Designori, struggling with his agitation, broke off and with a tormented expression looked across at the Magister. Knecht sat there, all attention, absorbedly listening, but not in the least upset; he sat looking at his old friend with a smile that was full of friendly sympathy. Since Designori did not continue, Knecht rested his eyes on him, with a look of good will and satisfaction, in fact with a touch of amusement. For a minute or longer Plinio bleakly met that gaze. Then he cried out forcefully, although not angrily: “You're laughing! Laughing? You think it was all fine?”

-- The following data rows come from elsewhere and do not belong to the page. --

Definition hb_receive (channel : option string) (resp : option HealthCheckResponse) (a : agent) :
    prog W hb_result :=
  match resp with
  | None => a' ← lift (on_failure a); modify (os_sleep 1);; mret (HbFailed a')
  | Some r =>
      reg ← (if registered a then mret true else
             act (rpc_register channel (mkRegisterAgentRequest (FLAGS_hostname fl) (FLAGS_ip fl)
               (FLAGS_uid fl) (FLAGS_agent_version fl))));
      let a' := on_pending r (set_hb_vars (g_server_pool a) reg 0 a) in
      modify (os_sleep 1);;
      mret (HbOk a' r)
  end.

(** * Uploads *)

(** [pipe], [fork] and [exec] of curl; a failed [waitpid] leaves the status 0. *)
Definition UploadFileToAPI (tid filepath : string) : prog W (bool * string) :=
  let filename := basename filepath in
  let url := FLAGS_apiserver_addr fl +:+ "/api/v1/tasks/" +:+ tid +:+ "/upload/" +:+ filename in
  r ← act (os_pipe_run ["curl"; "-sf"; "-o"; "/dev/null"; "-w"; "%{http_code}"; "-F";
                        c_str ("file=@" +:+ filepath); c_str url]);
  match r with
  | inl e => mret (false, e)
  | inr (out, wr) =>
      let result := trim_back is_crlf out in
      let exited_0 := match wr with Exited c => bool_decide (c = 0) | WaitFailed _ => true | Signaled _ => false end in
      if negb exited_0 || negb (bool_decide (http_code result = 200))
      then mret (false, "upload HTTP " +:+ result)
      else mret (true, tid +:+ "/" +:+ filename)
  end.

(** The loop over the collected files: an error message, or the key of the first
    file. *)
Fixpoint upload_files (tid output_dir : string) (fs : list string) (key : option string) :
    prog W (string + string) :=
  match fs with
  | [] => mret (inr (default "" key))
  | f :: fs' =>
      r ← UploadFileToAPI tid (output_dir +:+ "/" +:+ f);
      let '(ok, this_key) := r in
      if negb ok then mret (inl ("upload failed: " +:+ this_key))
      else upload_files tid output_dir fs' (Some (default this_key key))
  end.

(** * The worker *)

(** The result a single-shot task reports. *)
Definition single_result (t : TaskDesc) : prog W TaskResult :=
  let tid := task_id t in
  let output_dir := "/tmp/drop_" +:+ tid in
  match CreateProfiler (profiler_type t) with
  | None => mret (task_result tid ("unsupported profiler_type=" +:+ to_string (profiler_type t)) "")
  | Some p =>
      r ← p_record p t output_dir (mkR "" []);
      let '(ok, st) := r in
      if negb ok then mret (task_result tid (error_msg st) "") else
      u ← upload_files tid output_dir (collect_result st) None;
      mret match u with
           | inl e => task_result tid e ""
           | inr key => task_result tid "" key
           end
  end.

(** The thread of a continuous task, up to the [delete]: [n] rounds pass before a
    stop request is seen. *)
Definition continuous_result (n : nat) (t : TaskDesc) : prog W TaskResult :=
  r ← continuous_record n t ("/tmp/drop_" +:+ task_id t) ""
        (mkC [] 0 (FLAGS_apiserver_addr fl) []);
  let '(ok, e, _) := r in
  mret (task_result (task_id t) (if (ok : bool) then "" else e) "").

Inductive worker_step :=
  | WkBlock
  | WkExit
  | WkTask (t : TaskDesc) (a : agent).

(** Waiting for work. *)
Definition worker_take (a : agent) : worker_step :=
  match queue (g_worker a) with
  | t :: q => WkTask t (set_worker (mkWorker q (shutdown (g_worker a))) a)
  | [] => if shutdown (g_worker a) then WkExit else WkBlock
  end.

(** A new number for an object. *)
Definition fresh_object (a : agent) : Z := 1 + foldr Z.max 0 (live a ++ (g_continuous a).*2)%list.
(** The worker waits; a task comes in and wakes it. *)
Definition wakeup_events : list event := [EStep; EStep; EStep; EStep; EStep; EPush job].
Lemma wakeup_run :
  thread_run threads_init wakeup_events (mkThreads None (mkWorker [job] false) KWait BNotify GNone).
Proof.
  step k_lock. step k_wait.
  step b_go. step (b_task _ _ _ _ job).
  step b_lock. step b_push. constructor.
Qed.

(** The signal comes while the heartbeat thread waits for the reply: the worker ends
    with an empty queue, and the task the reply carries is never taken. *)
Lemma late_task_lost :
  ∃ evs x, thread_run threads_init evs x ∧ all_ended x ∧ taken evs = [] ∧ queue (shared x) = [job].
Proof.
  exists [EStep; ESignal TMain; EStep; EStep; EStep; EStep; EStep; EStep; EStep; EPush job; EStep; EStep; EStep].
  eexists (mkThreads None (mkWorker [job] true) KEnded BEnded GNone). split; [|done].
  step b_go. step g_deliver.
  step g_lock. step g_set. step g_notify.
  step k_lock. step k_exit.
  step (b_task _ _ _ _ job). step b_lock.
  step b_push. step b_notify.
  step b_sleep. step b_stop. constructor.
Qed.

(** * Claims *)

(** C12: No lost wake-up, in every interleaving of the heartbeat thread, the worker and
    the signal handler, spurious wake-ups included: the lock is held exactly by the one
    thread that is in its critical section, and a worker blocked in wait has an empty
    queue and no shutdown to see unless a notify is about to come. *)
Theorem no_lost_wakeup evs x :
  thread_run threads_init evs x →
  in_section x = option_list (mu x) ∧
  (wk x = KWait → hb x ≠ BNotify → (∀ v, sg x ≠ GNotify v) →
   queue (shared x) = [] ∧ shutdown (shared x) = false).
Proof.
  intros [Hl Hw]%run_threads_ok; [|apply init_ok]. split; [done|]. intros Hk Hb Hg.
  assert (¬ (queue (shared x) ≠ [] ∨ shutdown (shared x) = true)) as Hno.
  { intros Hp. destruct (Hw Hk Hp) as [?|[v ?]]; [done|by apply (Hg v)]. }
  split; [|destruct (shutdown (shared x)); [exfalso; auto|done]].
  destruct (queue (shared x)); [done|]. exfalso. auto.
Qed.

Lemma no_lost_wakeup_witness :
  in_section (mkThreads None (mkWorker [job] false) KWait BNotify GNone) = [].
Proof. apply (no_lost_wakeup wakeup_events _ wakeup_run). Defined.

(** C13: Shutdown: once the flag is set and the handler runs on the main thread, under
    every schedule without another signal at most [steps_left] steps remain; until the
    worker and the heartbeat thread have ended one of them can step, without help of a
    spurious wake-up; and the worker takes every task that was queued, in order, before
    it ends.  (A handler that interrupts another thread can deadlock instead, as shown
    below.) *)
Theorem shutdown_drains x evs x' :
  threads_ok x → on_main x → shutdown (shared x) = true →
  thread_run x evs x' → Forall (λ ev, is_signal ev = false) evs →
  (length evs <= steps_left x)%nat ∧
  (all_ended x' ∨ ∃ ev x'', thread_step x' ev x'' ∧ is_signal ev = false ∧ is_spurious ev = false) ∧
  (wk x ≠ KEnded → wk x' = KEnded → queue (shared x) `prefix_of` taken evs).
Proof.
  intros Hok Hm Hsd Hrun Hev. destruct (shutdown_run _ _ _ Hrun Hev Hsd Hm) as (Hsd' & Hm' & Hlen).
  split; [lia|]. split; [|by apply worker_drains].
  assert (all_ended x' ∨ ¬ all_ended x') as [?|Hne]; [|by left|].
  { unfold all_ended. destruct (wk x'), (hb x'), (sg x'); naive_solver. }
  right. apply shutdown_progress; [by eapply run_threads_ok|done..].
Qed.

Lemma shutdown_drains_witness :
  let x := mkThreads None (mkWorker [job] true) KLock BSleep GNone in
  let evs := [EStep; ETake job; EStep; EStep; EStep; EStep; EStep] in
  (length evs <= steps_left x)%nat ∧ queue (shared x) `prefix_of` taken evs.
Proof.
  intros x evs.
  destruct (shutdown_drains x evs (mkThreads None (mkWorker [] true) KEnded BEnded GNone)) as (Hlen & _ & Hd).
  - split; [reflexivity|]. intros Hk. discriminate Hk.
  - split; intros [].
  - reflexivity.
  - step k_lock. step k_take.
    step k_done. step k_lock.
    step k_exit. step b_sleep.
    step b_stop. apply thread_nil.
  - repeat constructor.
  - split; [exact Hlen|]. apply Hd; [discriminate|reflexivity].
Defined.

(** C39: The handler locks the mutex the code it interrupts may hold: it is reachable
    that a signal arrives on the worker inside its critical section, and from every
    reachable state in which the handler interrupted the holder of the lock the process
    never leaves that state: the flag is never set, no task is taken or queued any
    more, and the worker never ends. *)
Theorem signal_handler_deadlocks :
  (∃ evs x, thread_run threads_init evs x ∧ self_locked x) ∧
  (∀ evs0 x evs x', thread_run threads_init evs0 x → self_locked x → thread_run x evs x' →
     self_locked x' ∧ shared x' = shared x ∧ taken evs = []).
Proof.
  split.
  - exists [EStep; ESignal TWorker]. eexists (mkThreads (Some OWorker) (mkWorker [] false) KTest BTop (GLock TWorker)).
    split; [|left; by split_and!].
    step k_lock. step g_deliver. constructor.
  - intros evs0 x evs x' H0 Hx Hrun. apply self_locked_run; [done| |done].
    by apply (run_threads_ok _ _ _ H0 init_ok).
Qed.
Definition submits (ls : list job_label) : list TaskDesc :=
  omap (λ l, match l with Submit t => Some t | _ => None end) ls.
Definition ends (ls : list job_label) : list TaskDesc :=
  omap (λ l, match l with End t _ => Some t | _ => None end) ls.

(** The jobs come in, wait and leave in one order. *)
Lemma job_run_fifo js ls js' :
  job_run js ls js' → map fst js ++ submits ls = ends ls ++ map fst js'.
Proof.
  induction 1 as [js|js l js1 ls js2 Hstep _ IH]; [by rewrite app_nil_r|].
  destruct Hstep as [js t|js1 t js2' _|js t st _|js]; simpl.
  - by rewrite <-IH, map_app, <-(assoc_L (++)).
  - by rewrite <-IH, !map_app.
  - by rewrite <-IH.
  - done.
Qed.

Section Refinement.
Context {W : Type} `{OS W} `{BPF W}.
Context (fl : flags) (sc : sysconf) (addr : string).

(** What a step of the system is for the jobs. *)
Definition job_of (l : sys_label) (jl : job_label) (s' : sys) : Prop :=
  submits [jl] = created fl [l] ∧ ends [jl] = executed [l] ∧
  ∀ t st, jl = End t st → has_status (sy_server s') t st.

Lemma jobs_pipeline s : map fst (jobs fl s) = pipeline fl s.
Proof. unfold jobs, pipeline. by rewrite map_app, !map_map, !map_id. Qed.

Lemma jobs_ok_frame s s' js :
  jobs_ok s js → (∀ t, t ∈ map fst js → status_of (task_id t) s' = status_of (task_id t) s) → jobs_ok s' js.
Proof.
  intros (Hnd & Hnul & Hst) Hfr. split_and!; [done..|]. rewrite Forall_forall in *. intros j Hj.
  rewrite has_status_of, Hfr by (apply list_elem_of_fmap_2; done). by apply has_status_of, Hst.
Qed.

Lemma jobs_ok_tail s j js : jobs_ok s (j :: js) → jobs_ok s js ∧ ∀ t, t ∈ map fst js → task_id t ≠ task_id j.1.
Proof.
  intros (Hnd & Hnul & Hst). simpl in Hnd. apply NoDup_cons in Hnd as [Hni Hnd].
  apply Forall_cons in Hnul as [_ ?], Hst as [_ ?]. split; [done|].
  intros t (j' & -> & Hj)%list_elem_of_fmap Heq. apply Hni. rewrite <-Heq.
  by apply (list_elem_of_fmap_2 (λ j, task_id j.1)).
Qed.

(** The first job that waits starts. *)
Lemma jobs_ok_start s s' js1 t js2 :
  jobs_ok s (js1 ++ (t, kPending) :: js2) →
  (∀ tid, tid ≠ c_str (task_id t) → task_of tid s' = task_of tid s) →
  (∀ row, task_of (c_str (task_id t)) s = Some row → t_status row = kPending →
     ∃ row', task_of (c_str (task_id t)) s' = Some row' ∧ t_status row' = kRunning) →
  jobs_ok s' (js1 ++ (t, kRunning) :: js2).
Proof.
  unfold jobs_ok. rewrite !map_app, !Forall_app, !Forall_cons. simpl.
  intros (Hnd & (? & Hnul & ?) & (Hst1 & (row & Hrow & Hp) & Hst2)) Hother Hrun. rewrite Hnul in *.
  apply NoDup_app in Hnd as Hnd'. destruct Hnd' as (_ & Hno & [Hni _]%NoDup_cons).
  assert (∀ j, j ∈ js1 ∨ j ∈ js2 → task_id j.1 ≠ task_id t) as Hne.
  { intros j [Hj|Hj] Heq.
    - apply (Hno (task_id j.1)); [by apply (list_elem_of_fmap_2 (λ j, task_id j.1))|]. rewrite Heq. by left.
    - apply Hni. rewrite <-Heq. by apply (list_elem_of_fmap_2 (λ j, task_id j.1)). }
  split_and!; try done.
  - rewrite Forall_forall in *. intros j Hj. unfold has_status. rewrite Hother by auto. by apply Hst1.
  - destruct (Hrun row Hrow Hp) as (row' & ? & ?). by exists row'.
  - rewrite Forall_forall in *. intros j Hj. unfold has_status. rewrite Hother by auto. by apply Hst2.
Qed.

Definition simulated (s : sys) (l : sys_label) (s' : sys) : Prop :=
  sys_ok fl s' ∧ ∃ jl, job_step (jobs fl s) jl (jobs fl s') ∧ job_of l jl s'.

(** Every step keeps the database consistent and connected. *)
Lemma sys_step_inv s l s' :
  sys_step (W := W) fl sc addr s l s' → server_inv (sy_server s) → g_pg (sy_server s) ≠ None →
  server_inv (sy_server s') ∧ g_pg (sy_server s') ≠ None.
Proof.
  intros [->|[l0 Hl]]%sys_server_step Hinv Hpg; [done|].
  destruct (server_step_pg _ _ _ Hl Hinv) as [? Hpg']. auto.
Qed.

(** A step that moves no job. *)
Lemma simulated_tau s l s' :
  sys_ok fl s → server_inv (sy_server s') → g_pg (sy_server s') ≠ None →
  jobs fl s' = jobs fl s → untouched fl s s' → created fl [l] = [] → executed [l] = [] → simulated s l s'.
Proof.
  intros (Hinv & Hpg & Hok) Hinv' Hpg' Hj Hun Hc He. unfold simulated, sys_ok. rewrite Hj. split_and!; try done.
  - eapply jobs_ok_frame; [done|]. intros t. rewrite jobs_pipeline. apply Hun.
  - exists Tau. split; [constructor|]. by split_and!.
Qed.

Lemma simulated_other l s a h k c s' :
  let x := mkSys s a h k c in let x' := mkSys s' a h k c in
  sys_ok fl x → server_step s l s' → (∀ d, l ≠ Dispatched (ip fl) d) →
  lossless fl addr x (SServer l) x' → simulated x (SServer l) x'.
Proof.
  intros x x' Hok Hl Hip [Hun Hsub]. pose proof Hok as (Hinv & Hpg & Hjobs).
  destruct (server_step_pg _ _ _ Hl Hinv) as [Hinv' Hpg'].
  pose proof (other_queue fl _ _ _ Hl Hip) as Hq.
  destruct (created fl [SServer l]) as [|t ts] eqn:Ec.
  { apply simulated_tau; auto. unfold jobs, waiting. simpl. by rewrite Hq, app_nil_r. }
  assert (l = Queued (ip fl) t ∧ ts = []) as [-> ->].
  { unfold created in Ec. destruct l as [ip' d| |]; try done. simpl in Ec. destruct (decide (ip' = ip fl)) as [->|]; [|done].
    by simplify_eq. }
  assert (jobs fl x' = jobs fl x ++ [(t, kPending)]) as Hj.
  { unfold jobs, waiting. simpl. by rewrite Hq, map_app, (assoc_L (++)). }
  destruct (Hsub t eq_refl) as (Hnul & Hnew & Hst).
  assert (task_of (task_id t) s' = task_of (task_id t) s) as Hsame.
  { inversion Hl as [? ? ? Hd|]; subst. inversion Hd as [| |? ? ? ? ? ? Hc| | | |]; subst.
    - unfold resp_label in *. repeat case_match; simplify_eq.
    - unfold CreateTask in Hc. destruct (negb _); by simplify_eq. }
  split; [|exists (Submit t); split; [rewrite Hj; constructor|by split_and!]].
  split_and!; [done|by apply Hpg'|]. rewrite Hj.
  destruct (jobs_ok_frame s s' (jobs fl x) Hjobs) as (Hnd & Hn & Hs).
  { intros t'. rewrite jobs_pipeline. apply Hun. }
  split_and!; rewrite ?map_app, ?Forall_app; simpl.
  - apply NoDup_app. split_and!; [done| |apply NoDup_singleton].
    intros i Hi ->%list_elem_of_singleton. apply Hnew. rewrite <-jobs_pipeline.
    unfold fmap. by rewrite <-(map_map fst task_id) in Hi.
  - by split; [|constructor].
  - split; [done|]. constructor; [|done]. unfold has_status. simpl. by rewrite Hsame.
Qed.

#[local] Existing Instance net_os.

Lemma simulated_send dv e (w w' : W) s a k c ch resp a' s' :
  let x := mkSys s a HbIdle k c in let x' := mkSys s' a' (HbAnswered ch resp) k c in
  sys_ok fl x → sys_step (W := W) fl sc addr x (SSend dv) x' →
  hb_send (H1 := net_rpc addr dv) fl sc e a (w, s) = (Ret (HbGot ch resp a'), (w', s')) →
  answered dv → simulated x (SSend dv) x'.
Proof.
  intros x x' Hok Hstep Hs Hans. pose proof Hok as (Hinv & Hpg & Hjobs).
  destruct (sys_step_inv _ _ _ Hstep Hinv Hpg) as [Hinv' Hpg'].
  apply hb_send_net in Hs as (-> & _ & req & p & Hreq & Hh & ->). unfold net_health in Hh.
  destruct (reaches addr dv _) eqn:Er; [|simplify_eq; by apply simulated_tau].
  apply andb_true_iff in Er as [Harr _]. destruct (Hans Harr) as (Hctx & Hret & Hcom).
  destruct (proj1 (server_handlers_total s Hinv) (dv_ctx dv) (dv_do dv) req) as (st & o & s1 & Hdo).
  rewrite Hdo, Hret in Hh. apply Do_rows in Hdo as [-> Hdo]; [|done..]. rewrite Hreq in Hdo. simpl in Hh. simplify_eq.
  destruct Hdo as [(Hq & Hq' & -> & Hrows)|(t & Hq & -> & Hother & Hrun)].
  { apply simulated_tau; try done; [|intros t _; by apply status_of_task, Hrows]. unfold jobs, waiting. simpl. by rewrite Hq, Hq'. }
  set (js1 := map (λ t, (t, kRunning)) (started x)). set (js2 := map (λ t, (t, kPending)) (waiting fl x')).
  assert (jobs fl x = js1 ++ (t, kPending) :: js2) as Hj.
  { unfold jobs. subst js1 js2. unfold waiting at 1. simpl. by rewrite Hq. }
  assert (jobs fl x' = js1 ++ (t, kRunning) :: js2) as Hj'.
  { unfold jobs, started. subst js1 js2. simpl. unfold started. simpl. rewrite !map_app, <-!(assoc_L (++)). done. }
  unfold simulated, sys_ok. rewrite Hj, Hj' in *. split; [|exists (Start t); split].
  2: { constructor. subst js1. apply (proj2 (Forall_map _ _ _)). by apply Forall_true. }
  2: { by split_and!. }
  split_and!; [done..|]. apply (jobs_ok_start s); [done|done|eauto].
Qed.

(** The reply is queued: no task of its id is there. *)
Lemma simulated_receive dv (w w' : W) s a k c ch resp r s' :
  let x := mkSys s a (HbAnswered ch resp) k c in let x' := mkSys s' (hb_agent r a) HbIdle k c in
  sys_ok fl x → sys_step (W := W) fl sc addr x (SReceive dv) x' →
  hb_receive (H1 := net_rpc addr dv) fl ch resp a (w, s) = (Ret r, (w', s')) →
  simulated x (SReceive dv) x'.
Proof.
  intros x x' Hok Hstep Hr. pose proof Hok as (Hinv & Hpg & Hjobs & _).
  destruct (sys_step_inv _ _ _ Hstep Hinv Hpg) as [Hinv' Hpg'].
  pose proof Hr as Hnet. apply hb_receive_queue in Hr as [_ Hsq]. apply hb_receive_net in Hnet as [Hs Hw].
  apply simulated_tau; try done.
  2: { intros t _. apply status_of_task. simpl. destruct Hs as [->|(? & ? & ? & ? & ? & Hreg)]; [done|]. by eapply Register_rows. }
  assert (queue (g_worker (hb_agent r a)) = queue (g_worker a) ++ in_flight (HbAnswered ch resp)) as Hq.
  2: { unfold jobs, started, waiting. simpl sy_server. simpl sy_worker. simpl sy_agent. simpl sy_hb.
       by rewrite Hsq, Hq, app_nil_r. }
  rewrite Hw. destruct resp as [rs|]; simpl; [|by rewrite app_nil_r]. rewrite on_pending_worker.
  destruct (hc_pending rs) eqn:Ep; [|by rewrite app_nil_r].
  destruct (hc_task_desc rs) as [t|] eqn:Et; simpl; [|by rewrite app_nil_r].
  destruct (enqueue_spec t (g_worker a)) as [(t' & Hin & Hid & _)|[_ ->]]; [exfalso|done].
  rewrite <-(map_map fst task_id), jobs_pipeline in Hjobs. unfold pipeline, started in Hjobs. simpl in Hjobs.
  rewrite Ep, Et in Hjobs. simpl in Hjobs. rewrite !map_app in Hjobs.
  apply NoDup_app in Hjobs as [Hjobs _]. apply NoDup_app in Hjobs as (_ & _ & Hjobs).
  apply NoDup_app in Hjobs as (_ & Hno & _). apply (Hno (task_id t)); [|by left].
  rewrite <-Hid. by apply list_elem_of_fmap_2.
Qed.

“I must admit,” Knecht said smilingly, “that you have described that episode remarkably well, splendidly. That is exactly how it was, and perhaps the lingering sense of insult and accusation in your voice was needed for you to bring it out as effectively as you did and to recall the scene to my mind with such perfect vividness. Also, although I'm afraid you still see the whole affair in somewhat the same light as you did then, and have not fully come to terms with it, you told your story with objective correctness—the story of two young men in a rather embarrassing situation in which both had to dissemble, and one of whom—that is, you—made the mistake of concealing the painfulness of the whole matter behind a gay exterior, instead of dropping the masquerade. It seems as if you were to this day blaming me more than yourself for the fruitlessness of that encounter, although it was absolutely up to you to have set its terms. Have you really failed to see that? But still you have described it very well, I must say. You've called back the whole sense of oppression and embarrassment over that weird evening. For a while I've felt as if I had to fight for composure again, and I've been ashamed for the two of us. No, your story is exactly right. It's a pleasure to hear a story so well told.”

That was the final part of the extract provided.